Katy Perry smentisce: “Non ho plagiato nè preso ispirazione dal fumetto di Katy Keene!”

La cantante risponde alle polemiche nate nei mesi scorsi. E assicura: nessun plagio.



Katy Perry
è sicuramente anche nota per il suo grande trasformismo. Lo ha dimostrato soprattutto nei suoi video, in grado di diventare regina della giungla, ragazzina buffa con l’apparecchio ai denti o capricciosa divinità. La sua immagine colorata, ironica e autoironica, è stata però al centro di alcune critiche e accuse nei mesi scorsi. Il motivo? La grande somiglianza tra i personaggi portati in scena -anche sul palco- dalla cantante pop e quelli rappresentati dal fumetto di Katy Keene.

Chi è Katy Keene?

Ma vediamo un po’ chi è questo personaggio dallo stesso nome. Katy Keene è stato creato da Bill Woggon ed è apparso in diverse serie a fumetti pubblicate dalla Archie Comics dal 1945. E’ una modella/attrice/cantante conosciuta come Regina americana delle Pin-Up e della moda. I suoi fumetti sono stati interattivi, ai tempi: i lettori erano invitati a proporre disegni originali di abiti e accessori per lei e le sue amiche da indossare, così come disegni di automobili, case, interni, astronavi, rimorchi e barche. Questi disegni sono stati utilizzati nei fumetti facendo riferimento a quanto pubblicato.

L’accusa di plagio

Proprio per queste somiglianze, è scattata l’accusa di aver copiato/plagiato questo vecchio fumetto non così noto ai giorni d’oggi. A dimostrazione di quanto detto, ecco un tweet che mostra tutti i look a confronto

Katy non ha mai voluto dare peso alle polemiche fino a pochi giorni fa, quando ha risposto proprio sulla questione, alla rivista Rolling Stone.
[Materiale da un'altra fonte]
(** The whole loop of lines 235-238, with [B] a bound on what the map holds
    at the start: each item that goes through adds its weight and at most
    2^-14 of rounding. *)
Lemma weighted_overlay_within (normalized_layers : gmap string (list float))
    (items : list (string * float)) (final_map out : list float) (B : Q) :
  (forall k layer, normalized_layers !! k = Some layer ->
     Forall (fun n => within n (100 + pow2 (-30))) layer) ->
  Forall (fun kv : string * float =>
            fp.finite (snd kv) = true /\ (0 <= fp.value (snd kv))%Q) items ->
  Forall (fun a => within a B) final_map ->
  (0 <= B)%Q ->
  (B + py_sum (map snd (stored_weights items))
   + inject_Z (Z.of_nat (length (contributing items normalized_layers)))
     * pow2 (-14)
   <= 100 + 4 * pow2 (-14))%Q ->
  fp.weighted_overlay items normalized_layers final_map = Ok out ->
  length out = length final_map
  /\ Forall (fun a => within a (100 + 4 * pow2 (-14))) out.
Proof.
  intros Hl Hw. revert final_map B.
  assert (P14 : (pow2 (-14) == 1 # 16384)%Q) by reflexivity.
  induction Hw as [| [k w] rest [Fw Pw] Hrest IH]; intros fm B Hfm PB Hsum.
  - simpl. intros H. inversion H; subst. split; [reflexivity |].
    eapply List.Forall_impl; [| exact Hfm]. intros a Ha.
    apply within_le with B; [exact Ha |].
    unfold stored_weights, contributing in Hsum.
    cbn [map List.filter length Z.of_nat] in Hsum.
    change (py_sum []) with 0%Q in Hsum.
    change (inject_Z (Z.of_nat 0)) with 0%Q in Hsum.
    rewrite P14 in Hsum |- *. lra.
  - simpl in Fw, Pw.
    assert (Prest : (0 <= py_sum (map snd (stored_weights rest)))%Q).
    { apply weight_sum_nonneg. unfold stored_weights. rewrite map_map.
      apply List.Forall_map. eapply List.Forall_impl; [| exact Hrest].
      intros kv [_ H]. exact H. }
    assert (Pc : (0 <= inject_Z (Z.of_nat
                     (length (contributing rest normalized_layers))))%Q).
    { change 0%Q with (inject_Z 0). rewrite <- Zle_Qle. lia. }
    assert (Esum : (py_sum (map snd (stored_weights ((k, w) :: rest)))
                    == fp.value w + py_sum (map snd (stored_weights rest)))%Q).
    { unfold stored_weights. cbn [map fst snd]. apply weight_sum_cons. }
    rewrite Esum in Hsum. clear Esum.
    unfold contributing in Hsum. cbn [List.filter fst] in Hsum.
    fold (contributing rest normalized_layers) in Hsum.
    cbn [fp.weighted_overlay].
    destruct (normalized_layers !! k) as [layer |] eqn:Hk.
    + cbn [length] in Hsum. rewrite Nat2Z.inj_succ in Hsum.
      unfold Z.succ in Hsum. rewrite inject_Z_plus in Hsum.
      change (inject_Z 1) with 1%Q in Hsum.
      set (c := inject_Z (Z.of_nat
                 (length (contributing rest normalized_layers)))) in *.
      assert (Pcd : (0 <= c * pow2 (-14))%Q)
        by (apply Qmult_le_0_compat; [exact Pc | rewrite P14; discriminate]).
      intros H. apply bind_Ok in H as (fm' & Hadd & H).
      unfold fp.iadd_float32 in Hadd.
      destruct (decide (length fm = length (fp.scale layer (w / 100)%float)))
        as [Hlen |]; [| discriminate].
      inversion Hadd; subst fm'; clear Hadd.
      apply (IH _ (B + fp.value w + pow2 (-14))%Q) in H.
      * destruct H as [L P]. split; [| exact P].
        rewrite L. apply length_zip_with_same. exact Hlen.
      * unfold fp.scale.
        apply (Forall_zip_with_both (fun a => within a B)
                 (fun y => exists n, within n (100 + pow2 (-30))
                                     /\ y = (n * (w / 100))%float)).
        -- intros x y Hx (n & Hn & ->).
           apply accumulate_within; try assumption. lra.
        -- exact Hfm.
        -- apply List.Forall_map. eapply List.Forall_impl; [| exact (Hl _ _ Hk)].
           intros n Hn. exists n. split; [exact Hn | reflexivity].
      * lra.
      * lra.
    + intros H. apply (IH _ B) in H; [exact H | exact Hfm | exact PB |].
      lra.
Qed.

Lemma contributing_keys (items : list (string * float))
    (normalized_layers : gmap string (list float)) (names : list string) :
  NoDup (map fst items) ->
  (forall k layer, normalized_layers !! k = Some layer -> In k names) ->
  length (contributing items normalized_layers) <= length names.
Proof.
  intros Hnd Hk. apply NoDup_ListNoDup in Hnd.
  rewrite <- (length_map fst (contributing items normalized_layers)).
  apply List.NoDup_incl_length.
  - unfold contributing. induction items as [| kv rest IH]; [constructor |].
    simpl in Hnd. apply List.NoDup_cons_iff in Hnd as [Hin Hnd].
    simpl. destruct (normalized_layers !! fst kv); [| by apply IH].
    simpl. constructor; [| by apply IH].
    intros Hc. apply Hin. apply List.in_map_iff in Hc as (kv' & E & Hc).
    apply List.filter_In in Hc as [Hc _].
    rewrite <- E. by apply List.in_map.
  - intros k Hin. unfold contributing in Hin.
    apply List.in_map_iff in Hin as (kv & <- & Hin).
    apply List.filter_In in Hin as [_ Hin].
    destruct (normalized_layers !! fst kv) as [layer |] eqn:E;
      [| discriminate].
    eapply Hk; eauto.
Qed.
(** The digits printed by [toFixed], without the sign, read back as the
    rounded integer scaled down. *)
Lemma fixed_body_reads_back (d : nat) (n : Z) :
  (0 <= n)%Z ->
  let ds := digitsOf n in
  let padded := zeros (S d - String.length ds) ++ ds in
  let k := (String.length padded - d)%nat in
  let body :=
    substring 0 k padded
    ++ (if (d =? 0)%nat then EmptyString else "." ++ substring k d padded) in
  exists c s v,
    body = String c s
    /\ digitValue c <> None
    /\ unsignedToNumber body = Some v
    /\ v == inject_Z n / inject_Z (10 ^ Z.of_nat d).
Proof.
  intros Hn ds padded k body.
  assert (Hpd : allDigits padded).
  { apply allDigits_app. split; [apply zeros_digits | apply digitsOf_digits]. }
  assert (Hpv : spelled padded 0 = n).
  { unfold padded. rewrite spelled_app by apply zeros_digits.
    rewrite zeros_spelled. apply digitsOf_spelled, Hn. }
  assert (HL : (S d <= String.length padded)%nat).
  { unfold padded. rewrite length_app, zeros_length. lia. }
  assert (Hkd : (k + d = String.length padded)%nat) by (unfold k; lia).
  clearbody k.
  destruct (substring_split padded k ltac:(lia)) as [Hsplit Hka].
  replace (String.length padded - k)%nat with d in Hsplit by lia.
  set (a := substring 0 k padded) in *.
  set (b := substring k d padded) in *.
  assert (Hab : allDigits a /\ allDigits b)
    by (apply allDigits_app; rewrite Hsplit; exact Hpd).
  destruct Hab as [Ha Hb].
  assert (Hlb : String.length b = d).
  { pose proof (f_equal String.length Hsplit) as H.
    rewrite length_app in H. lia. }
  assert (Hk : k <> 0%nat) by lia.
  assert (Hval : n = (spelled a 0 * 10 ^ Z.of_nat d + spelled b 0)%Z).
  { rewrite <- Hpv, <- Hsplit, spelled_app by exact Ha.
    rewrite (spelled_shift b Hb (spelled a 0)), Hlb. reflexivity. }
  destruct (d =? 0)%nat eqn:Ed.
  - apply Nat.eqb_eq in Ed.
    assert (b = EmptyString) by (destruct b; [reflexivity | cbn in Hlb; lia]).
    subst body. rewrite H in *.
    destruct a as [|c s] eqn:Ea; [cbn in Hka; lia|]. rewrite <- Ea in *.
    exists c, (s ++ EmptyString), (inject_Z (spelled a 0)).
    split; [rewrite Ea; reflexivity|].
    split; [rewrite Ea in Ha; apply Ha|].
    split.
    + unfold unsignedToNumber.
      rewrite (readDigits_digits a EmptyString Ha I 0%Z 0%nat).
      rewrite Hka. cbn [Nat.add]. destruct (k =? 0)%nat eqn:Ek.
      * apply Nat.eqb_eq in Ek. contradiction.
      * reflexivity.
    + rewrite Hval, <- split_value by apply pow10_pos.
      cbn [spelled]. unfold Qdiv. change (inject_Z 0) with 0. ring.
  - apply Nat.eqb_neq in Ed. subst body.
    destruct a as [|c s] eqn:Ea; [cbn in Hka; lia|]. rewrite <- Ea in *.
    exists c, (s ++ "." ++ b),
      (inject_Z (spelled a 0)
       + inject_Z (spelled b 0) / inject_Z (10 ^ Z.of_nat d)).
    split; [rewrite Ea; reflexivity|].
    split; [rewrite Ea in Ha; apply Ha|].
    split.
    + unfold unsignedToNumber.
      rewrite (readDigits_digits a ("." ++ b) Ha eq_refl 0%Z 0%nat).
      rewrite Hka. cbn [Nat.add]. destruct (k =? 0)%nat eqn:Ek.
      * apply Nat.eqb_eq in Ek. contradiction.
      * cbn [append].
        rewrite <- (StrFacts.append_nil_r b) at 1.
        rewrite (readDigits_digits b EmptyString Hb I 0%Z 0%nat).
        rewrite Hlb. reflexivity.
    + rewrite Hval. apply split_value, pow10_pos.
Qed.
(** * meas_base: aperture fluxes, adaptive moments and input guards

    A shallow embedding of [SdssShape.cc], [ApertureFlux.cc],
    [InputUtilities.cc] and [ScaledApertureFlux.cc].  C++ [double] values
    are Rocq's primitive binary64 floats; a C++ [float] is a binary64 value
    that has been rounded to binary32 ([Ieee.to_f32]); [int] is [Z]; output
    parameters and mutated objects are passed and returned explicitly;
    exceptions are values of a result type.  Collaborators that live outside
    the repository (the fast exponential, the ellipse conversions, Eigen's
    inverse and reductions, the sinc-coefficient cache, the pixel-region
    rasterizer) are section variables.  The integer boxes of afw and the
    view of an image on a box are modelled as afw has them: a box that is
    clipped away is the empty box at (0, 0), and the constructor of a view
    throws when the offset of the box does not fit ([ApertureFlux.boxFits]).
    The sub-pixel loops of [calcmom], which step a [float] by 0.25, are run
    for 8 passes at most; [SdssShape.step_quarter_ends] tells whether a loop
    is over by then, and [getFixedMomentsFlux], where the pixels can lie far
    from the centre, gives no result where it is not.  The [assert]
    statements of [SdssShape.cc] are compiled out (NDEBUG) and have no
    counterpart here. *)

From Stdlib Require Import ZArith Bool List Lia Ascii String.
From Stdlib Require Import Floats.
Import ListNotations.

Set Implicit Arguments.

(** ** IEEE 754 helpers *)

Module Ieee.
Local Open Scope float_scope.

Definition NaN : float := nan.

(** [std::numeric_limits<float>::epsilon()] and its [double] sibling. *)
Definition float_epsilon : float := 0x1p-23.
Definition double_epsilon : float := 0x1p-52.

(** [afwGeom::PI]. *)
Definition PI : float := 0x1.921fb54442d18p+1.

Definition isnan (x : float) : bool := is_nan x.
Definition fabs (x : float) : float := abs x.

(** [a > b] and [a >= b] as C++ evaluates them (false on NaN). *)
Definition gtb (a b : float) : bool := b <? a.
Definition geb (a b : float) : bool := b <=? a.

(** Conversion of a [double] to [float]: round to nearest even at 24 bits
    of precision, overflow to infinity. NaN, infinities and zeros pass. *)
Definition to_f32 (x : float) : float :=
  match Prim2SF x with
  | S754_finite s m e => SF2Prim (binary_round 24 128 s m e)
  | _ => x
  end.

(** An [int] converted to [double] (always exact for 32-bit values). *)
Definition of_int (z : Z) : float :=
  SF2Prim (binary_normalize prec emax z 0 false).

(** An [int] converted to [float]. *)
Definition f32_of_int (z : Z) : float := to_f32 (of_int z).

Definition INT_MIN : Z := - 2 ^ 31.
Definition INT_MAX : Z := 2 ^ 31 - 1.

(** The integer part of a finite value, rounded toward zero. *)
Definition trunc (x : float) : option Z :=
  match Prim2SF x with
  | S754_zero _ => Some 0%Z
  | S754_finite s m e =>
      let mag := if (0 <=? e)%Z then (Zpos m * 2 ^ e)%Z
                 else Z.shiftr (Zpos m) (- e) in
      Some (if s then (- mag)%Z else mag)
  | _ => None
  end.

(** The integer part of a finite value, rounded toward minus infinity. *)
Definition floorZ (x : float) : option Z :=
  match Prim2SF x with
  | S754_zero _ => Some 0%Z
  | S754_finite s m e =>
      if (0 <=? e)%Z then
        let mag := (Zpos m * 2 ^ e)%Z in Some (if s then (- mag)%Z else mag)
      else
        let q := if s then (- Zpos m)%Z else Zpos m in
        Some (Z.shiftr q (- e))
  | _ => None
  end.

Definition in_int_range (z : Z) : bool :=
  ((INT_MIN <=? z) && (z <=? INT_MAX))%Z.

(** [static_cast<int>(x)]. A value outside the range of [int] (or a NaN)
    has no defined result in C++; the model returns what the x86-64
    conversion instruction delivers, [INT_MIN]. *)
Definition static_cast_int (x : float) : Z :=
  match trunc x with
  | Some z => if in_int_range z then z else INT_MIN
  | None => INT_MIN
  end.

(** [static_cast<int>(std::floor(x))]. *)
Definition floor_int (x : float) : Z :=
  match floorZ x with
  | Some z => if in_int_range z then z else INT_MIN
  | None => INT_MIN
  end.
End Ieee.

(** ** Integer boxes

    [lsst::afw::geom::BoxI] belongs to a library outside the repository; the
    model keeps what the sources here use of it: a minimum corner and
    dimensions, the empty box, the two-corner constructor (which swaps
    corners given in the wrong order), [contains] and [clip]. *)

Module Geom.
Local Open Scope Z_scope.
E ha negato qualsiasi riferimento volontario:

“Ho visto questa cosa un paio di mesi fa, su Internet. E’ così assurdo. Cioè, è folle! Voglio andare a fare una risonanza magnetica in questo momento e farmi guardare dentro proprio per assicurarmi di non essere un fumetto! Ma ciò che mi fa uscire fuori di testa di questa cosa è che abbiamo scoperto che lei ha una sorella dai capelli rossi. E mia sorella è rossa! Mi sono detta ‘Caz*o! Smettila! (…) Voglio dire, è piuttosto interessante come tesi. Ma non sono così profonda! Come dire, se fossi così intelligente sarei un fisico! Capite cosa sto dicendo, no? Se fossi così intelligente e astuta, sarei qualcosa di diverso!”

Insomma, per la Perry… è solo pura casualità. Anche il nome.